Problem to solve:
All records are to be printed again exactly as they appear.

Source records:
Definition AssessTx (tx : Tx) (sc : Scope) (incidentID profileID : string) (at_ : Time) : M RecoveryAssessment :=
  let* p := GetRecoveryProfile tx profileID in
  guard (ValidateProfile p) ErrInvalid ;;
  let* id := NewID in
  let* (status, reason, cited) := assess_handles tx p incidentID at_ [] (RP_Handles p) in
  let a := mkRecovery id sc incidentID (RP_ID p) (RP_Version p) status reason cited at_ in
  PutRecoveryAssessment tx a ;;
  Enqueue tx id "RECOVERY_ASSESSED"
    (print (JObj [("incident_id", JStr incidentID); ("assessment_id", JStr id); ("status", JStr status)])) ;;
  ret a.

Definition Assess (s : Service) (p : Principal) (sc : Scope) (incidentID profileID : string) : M RecoveryAssessment :=
  authorize (Policy_ s) p sc Read ;;
  Transact (DBEpoch s) sc (fun tx =>
    let* at_ := time_now in AssessTx tx sc incidentID profileID at_).
End Recovery.

(** ** The observation window *)

(** One observation that continues a healthy run of [head]'s source. *)
Definition sample_ok (p : RecoveryProfile) (head : HealthSample) (previous : Time) (s : HealthSample) : bool :=
  negb (After (HS_At s) previous) && (Sub previous (HS_At s) <=? seconds (RP_MaximumGapSeconds p))
  && str_eqb (HS_Coverage s) "COMPLETE" && same_source s head && HS_Healthy s
  && (RP_MinimumReadyReplicas p <=? HS_ReadyReplicas s).
Fixpoint healthy_run (p : RecoveryProfile) (head : HealthSample) (previous : Time) (l : list HealthSample) : bool :=
  match l with
  | [] => true
  | s :: l => sample_ok p head previous s && healthy_run p head (HS_At s) l
  end.

Lemma window_step p head n previous s l :
  fst (window_loop p head n previous (s :: l)) = RECOVERED <->
  sample_ok p head previous s = true /\
  (window_met p head s n = true \/ fst (window_loop p head (n + 1) (HS_At s) l) = RECOVERED).
Proof.
  cbn [window_loop]. unfold sample_ok.
  rewrite !andb_true_iff, negb_true_iff, !Z.leb_le.
  destruct (After (HS_At s) previous); cbn [orb]; [split; [done|by intros [[[[[[? ?] ?] ?] ?] ?] ?]]|].
  destruct (Z.ltb_spec (seconds (RP_MaximumGapSeconds p)) (Sub previous (HS_At s))).
  { split; [done|]. intros [[[[[[? ?] ?] ?] ?] ?] ?]. lia. }
  destruct (str_eqb (HS_Coverage s) "COMPLETE"); cbn [negb]; [|split; [done|by intros [[[[[[? ?] ?] ?] ?] ?] ?]]].
  destruct (same_source s head); cbn [negb]; [|split; [done|by intros [[[[[[? ?] ?] ?] ?] ?] ?]]].
  destruct (HS_Healthy s); cbn [negb orb]; [|split; [done|by intros [[[[[[? ?] ?] ?] ?] ?] ?]]].
  destruct (Z.ltb_spec (HS_ReadyReplicas s) (RP_MinimumReadyReplicas p)).
  { split; [done|]. intros [[[[[[? ?] ?] ?] ?] ?] ?]. lia. }
  destruct (window_met p head s n).
  - split; [|done]. intros _. split; [|by left]. repeat split; lia.
  - split; [intros Hr; split; [repeat split; lia|by right]|]. by intros [_ [?|?]].
Qed.

Lemma window_loop_spec p head l : forall n previous,
  fst (window_loop p head n previous l) = RECOVERED <->
  exists pre s rest, l = pre ++ s :: rest /\ healthy_run p head previous (pre ++ [s]) = true /\
    window_met p head s (n + Z.of_nat (length pre)) = true.
Proof.
  induction l as [|x l IH]; intros n previous.
  { split; [done|]. intros (pre & s & rest & E & _). by destruct pre. }
  rewrite window_step, IH.
  assert (Hlen : forall pre : list HealthSample, n + Z.of_nat (length (x :: pre)) = n + 1 + Z.of_nat (length pre))
    by (intros; cbn [length]; lia).
  split.
  - intros [Hx [Hw|(pre & s & rest & -> & Hrun & Hw)]].
    + exists [], x, l. cbn [app healthy_run length Z.of_nat]. rewrite Hx, Z.add_0_r. done.
    + exists (x :: pre), s, rest. rewrite Hlen. cbn [app healthy_run]. by rewrite Hx.
  - intros (pre & s & rest & E & Hrun & Hw). destruct pre as [|y pre]; injection E as <- ->; cbn [app healthy_run] in Hrun;
      apply andb_true_iff in Hrun as [Hx Hrun]; (split; [done|]).
    + left. cbn [length Z.of_nat] in Hw. by rewrite Z.add_0_r in Hw.
    + right. exists pre, s, rest. by rewrite <- Hlen.
Qed.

Solution:
Definition AssessTx (tx : Tx) (sc : Scope) (incidentID profileID : string) (at_ : Time) : M RecoveryAssessment :=
  let* p := GetRecoveryProfile tx profileID in
  guard (ValidateProfile p) ErrInvalid ;;
  let* id := NewID in
  let* (status, reason, cited) := assess_handles tx p incidentID at_ [] (RP_Handles p) in
  let a := mkRecovery id sc incidentID (RP_ID p) (RP_Version p) status reason cited at_ in
  PutRecoveryAssessment tx a ;;
  Enqueue tx id "RECOVERY_ASSESSED"
    (print (JObj [("incident_id", JStr incidentID); ("assessment_id", JStr id); ("status", JStr status)])) ;;
  ret a.

Definition Assess (s : Service) (p : Principal) (sc : Scope) (incidentID profileID : string) : M RecoveryAssessment :=
  authorize (Policy_ s) p sc Read ;;
  Transact (DBEpoch s) sc (fun tx =>
    let* at_ := time_now in AssessTx tx sc incidentID profileID at_).
End Recovery.

(** ** The observation window *)

(** One observation that continues a healthy run of [head]'s source. *)
Definition sample_ok (p : RecoveryProfile) (head : HealthSample) (previous : Time) (s : HealthSample) : bool :=
  negb (After (HS_At s) previous) && (Sub previous (HS_At s) <=? seconds (RP_MaximumGapSeconds p))
  && str_eqb (HS_Coverage s) "COMPLETE" && same_source s head && HS_Healthy s
  && (RP_MinimumReadyReplicas p <=? HS_ReadyReplicas s).
Fixpoint healthy_run (p : RecoveryProfile) (head : HealthSample) (previous : Time) (l : list HealthSample) : bool :=
  match l with
  | [] => true
  | s :: l => sample_ok p head previous s && healthy_run p head (HS_At s) l
  end.

Lemma window_step p head n previous s l :
  fst (window_loop p head n previous (s :: l)) = RECOVERED <->
  sample_ok p head previous s = true /\
  (window_met p head s n = true \/ fst (window_loop p head (n + 1) (HS_At s) l) = RECOVERED).
Proof.
  cbn [window_loop]. unfold sample_ok.
  rewrite !andb_true_iff, negb_true_iff, !Z.leb_le.
  destruct (After (HS_At s) previous); cbn [orb]; [split; [done|by intros [[[[[[? ?] ?] ?] ?] ?] ?]]|].
  destruct (Z.ltb_spec (seconds (RP_MaximumGapSeconds p)) (Sub previous (HS_At s))).
  { split; [done|]. intros [[[[[[? ?] ?] ?] ?] ?] ?]. lia. }
  destruct (str_eqb (HS_Coverage s) "COMPLETE"); cbn [negb]; [|split; [done|by intros [[[[[[? ?] ?] ?] ?] ?] ?]]].
  destruct (same_source s head); cbn [negb]; [|split; [done|by intros [[[[[[? ?] ?] ?] ?] ?] ?]]].
  destruct (HS_Healthy s); cbn [negb orb]; [|split; [done|by intros [[[[[[? ?] ?] ?] ?] ?] ?]]].
  destruct (Z.ltb_spec (HS_ReadyReplicas s) (RP_MinimumReadyReplicas p)).
  { split; [done|]. intros [[[[[[? ?] ?] ?] ?] ?] ?]. lia. }
  destruct (window_met p head s n).
  - split; [|done]. intros _. split; [|by left]. repeat split; lia.
  - split; [intros Hr; split; [repeat split; lia|by right]|]. by intros [_ [?|?]].
Qed.

Lemma window_loop_spec p head l : forall n previous,
  fst (window_loop p head n previous l) = RECOVERED <->
  exists pre s rest, l = pre ++ s :: rest /\ healthy_run p head previous (pre ++ [s]) = true /\
    window_met p head s (n + Z.of_nat (length pre)) = true.
Proof.
  induction l as [|x l IH]; intros n previous.
  { split; [done|]. intros (pre & s & rest & E & _). by destruct pre. }
  rewrite window_step, IH.
  assert (Hlen : forall pre : list HealthSample, n + Z.of_nat (length (x :: pre)) = n + 1 + Z.of_nat (length pre))
    by (intros; cbn [length]; lia).
  split.
  - intros [Hx [Hw|(pre & s & rest & -> & Hrun & Hw)]].
    + exists [], x, l. cbn [app healthy_run length Z.of_nat]. rewrite Hx, Z.add_0_r. done.
    + exists (x :: pre), s, rest. rewrite Hlen. cbn [app healthy_run]. by rewrite Hx.
  - intros (pre & s & rest & E & Hrun & Hw). destruct pre as [|y pre]; injection E as <- ->; cbn [app healthy_run] in Hrun;
      apply andb_true_iff in Hrun as [Hx Hrun]; (split; [done|]).
    + left. cbn [length Z.of_nat] in Hw. by rewrite Z.add_0_r in Hw.
    + right. exists pre, s, rest. by rewrite <- Hlen.
Qed.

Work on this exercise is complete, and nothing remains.